The current centralized domestic wastewater treatment paradigm principally involves aerobic wastewater treatment technologies, i.e., activated sludge. While effective in meeting U.S. EPA regulated discharge standards for organics and suspended solids, aeration of aerobic microorganisms is energy-intensive, typically accounting for ~50% of wastewater treatment facility costs. In total, wastewater conveyance and treatment accounts for a staggering 3% of our nation’s electrical energy usage. Anaerobic wastewater treatment is a viable methane-generating alternative to aerobic wastewater treatment. Anaerobic microorganisms convert wastewater organics (fats, carbohydrates, proteins, etc.) to methane, which can be harnessed to create electrical energy via technologies such as combined heat & power. If more electrical energy is generated from the methane produced than is used to run the process itself, then the process can be considered “energy-positive” (or a net energy producer). While promising, substantial research concerning anaerobic bioreactors remains in numerous areas, to include understanding how organic removal relates to methane generation.
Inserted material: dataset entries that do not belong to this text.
Definition resume_listener : M unit :=
  s ← get;
  if negb (listener_paused_ s) then mret tt
  else
    ok ← reopen_spare_fd;
    if negb ok then mret tt
    else
      added ← loop_add (listen_fd_ s) false ListenerCallback;
      if negb added then mret tt else modify (set_paused false).

Definition shed_connection : M unit :=
  s ← get;
  reopened ←
    (if 0 <=? spare_fd_ s then
       _ ← sys_close (spare_fd_ s);
       _ ← modify (set_spare (-1));
       r ← sys_accept (listen_fd_ s);
       _ ← (match r with inr fd => sys_close fd | inl _ => mret tt end);
       reopen_spare_fd
     else mret false);
  if reopened : bool then mret tt else pause_listener.

(** ** Connections *)
Definition close_conn (fd : Z) : M unit :=
  _ ← loop_remove fd;
  _ ← sys_close fd;
  _ ← modify (λ s, set_conns (delete fd (conns_ s)) s);
  resume_listener.

Definition add_connection (fd : Z) : M unit :=
  r ← set_nonblocking fd;
  match r with
  | Some _ => sys_close fd
  | None =>
      _ ← set_tcp_nodelay fd;
      _ ← suppress_sigpipe fd;
      added ← loop_add fd false ConnCallback;
      if negb added then sys_close fd
      else modify (λ s, set_conns (<[fd := new_conn]> (conns_ s)) s)
  end.

(** The [while (!c.out.empty())] loop: [true] when the loop ends, [false] when
    it closed the connection. *)
Fixpoint flush_loop (fuel : nat) (fd : Z) : M bool :=
  c ← the_conn fd;
  if (Buffer.readable (out_ c) =? 0)%nat then mret true
  else
    match fuel with
    | O => _ ← modify set_fault; mret true
    | S fuel' =>
        r ← sys_send fd (Buffer.to_string (out_ c));
        match r with
        | inr (S _ as n) =>
            _ ← put_conn fd (set_out (Buffer.consume n (out_ c)) c); flush_loop fuel' fd
        | inl EINTR => flush_loop fuel' fd
        | inl EAGAIN => mret true
        | _ => _ ← close_conn fd; mret false
        end
    end.

Definition flush_output (fd : Z) : M bool :=
  c ← the_conn fd;
  alive ← flush_loop (Buffer.readable (out_ c) * S retries) fd;
  if negb alive then mret false
  else
    c ← the_conn fd;
    if (Buffer.readable (out_ c) =? 0)%nat then
      if close_after_write c then _ ← close_conn fd; mret false
      else if write_armed c then
        _ ← loop_set_write_interest fd false;
        _ ← put_conn fd (set_armed false c); mret true
      else mret true
    else if negb (write_armed c) then
      _ ← loop_set_write_interest fd true;
      _ ← put_conn fd (set_armed true c); mret true
    else mret true.

Definition process_input (fd : Z) : M bool :=
  c ← the_conn fd;
  s ← get;
  let '(c', w, e) := process_loop time (max_output_buffer (cfg_ s)) c (db_ s) in
  _ ← put_conn fd c';
  _ ← modify (set_world w);
  match e with
  | LoopLimit => _ ← close_conn fd; mret false
  | LoopBreak => flush_output fd
  end.

Definition handle_read (fd : Z) : M bool :=
  c ← the_conn fd;
  let c := set_in (Buffer.ensure_writable kReadChunk (in_ c)) c in
  _ ← put_conn fd c;
  r ← sys_read fd kReadChunk;
  match r with
  | inr [] => _ ← close_conn fd; mret false
  | inl EAGAIN | inl EINTR => mret true
  | inl _ => _ ← close_conn fd; mret false
  | inr p =>
      _ ← put_conn fd (set_in (Buffer.commit (length p) (Buffer.store p (in_ c))) c);
      process_input fd
  end.

Definition on_conn_event (fd : Z) (readable writable : bool) : M unit :=
  s ← get;
  match conns_ s !! fd with
  | None => mret tt
  | Some _ =>
      ok ← (if readable then handle_read fd else mret true);
      if negb ok then mret tt
      else
        c ← the_conn fd;
        ok ← (if writable && negb (Buffer.empty (out_ c)) then flush_output fd else mret true);
        if negb ok then mret tt
        else
          c ← the_conn fd;
          if close_after_write c && Buffer.empty (out_ c) then close_conn fd else mret tt
  end.

(** The [for] loop of [on_listener_readable], [n] iterations left. *)
Fixpoint accept_loop (n : nat) : M unit :=
  match n with
  | O => mret tt
  | S n' =>
      s ← get;
      r ← sys_accept (listen_fd_ s);
      match r with
      | inr fd => _ ← add_connection fd; accept_loop n'
      | inl EAGAIN => mret tt
      | inl EINTR => accept_loop n'
      | inl ECONNABORTED => accept_loop n'
      | inl EMFILE | inl ENFILE => shed_connection
      | inl (EOTHER _) => mret tt
      end
  end.

Definition on_listener_readable : M unit := accept_loop kMaxAcceptsPerEvent.

(** ** The loop *)
Definition on_tick : M unit :=
  s ← get;
  let '(_, w) := active_expire_cycle time layout (active_expire_samples (cfg_ s)) (db_ s) in
  _ ← modify (set_world w);
  stop ← sys_shutdown;
  if stop : bool then modify (set_running false) else mret tt.

Definition dispatch_event (ev : PollEvent) : M unit :=
  s ← get;
  match callback <$> handlers_ s !! ev_fd ev with
  | None => mret tt
  | Some ListenerCallback => if ev_readable ev then on_listener_readable else mret tt
  | Some ConnCallback => on_conn_event (ev_fd ev) (ev_readable ev) (ev_writable ev)
  end.

Fixpoint dispatch_events (evs : list PollEvent) : M unit :=
  match evs with
  | [] => mret tt
  | ev :: evs' => _ ← dispatch_event ev; dispatch_events evs'
  end.

(** [if (tick_) tick_();]. *)
Definition tick : M unit := s ← get; if tick_ s then on_tick else mret tt.

(** One iteration of the loop; [false] when it breaks. *)
Definition iterate : M bool :=
  s ← get;
  r ← sys_wait (tick_interval_ms_ s);
  match r with
  | None => mret false
  | Some evs =>
      _ ← dispatch_events evs;
      _ ← tick;
      _ ← modify (λ s, set_handlers (handlers_ s) [] s);
      mret true
  end.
Further study of how particulate chemical oxygen demand (COD), soluble COD, and volatile suspended solids (VSS) relate to each other within anaerobic systems is also required. This study presents a statistical analysis of measured COD removal from two pilot-scale anaerobic baffled bioreactors operating for a total of > 2400 days in an effort to more completely understand the COD mass balance within the reactor system and relationships between organic measurement approaches (i.e., COD, dissolved organic carbon, and VSS).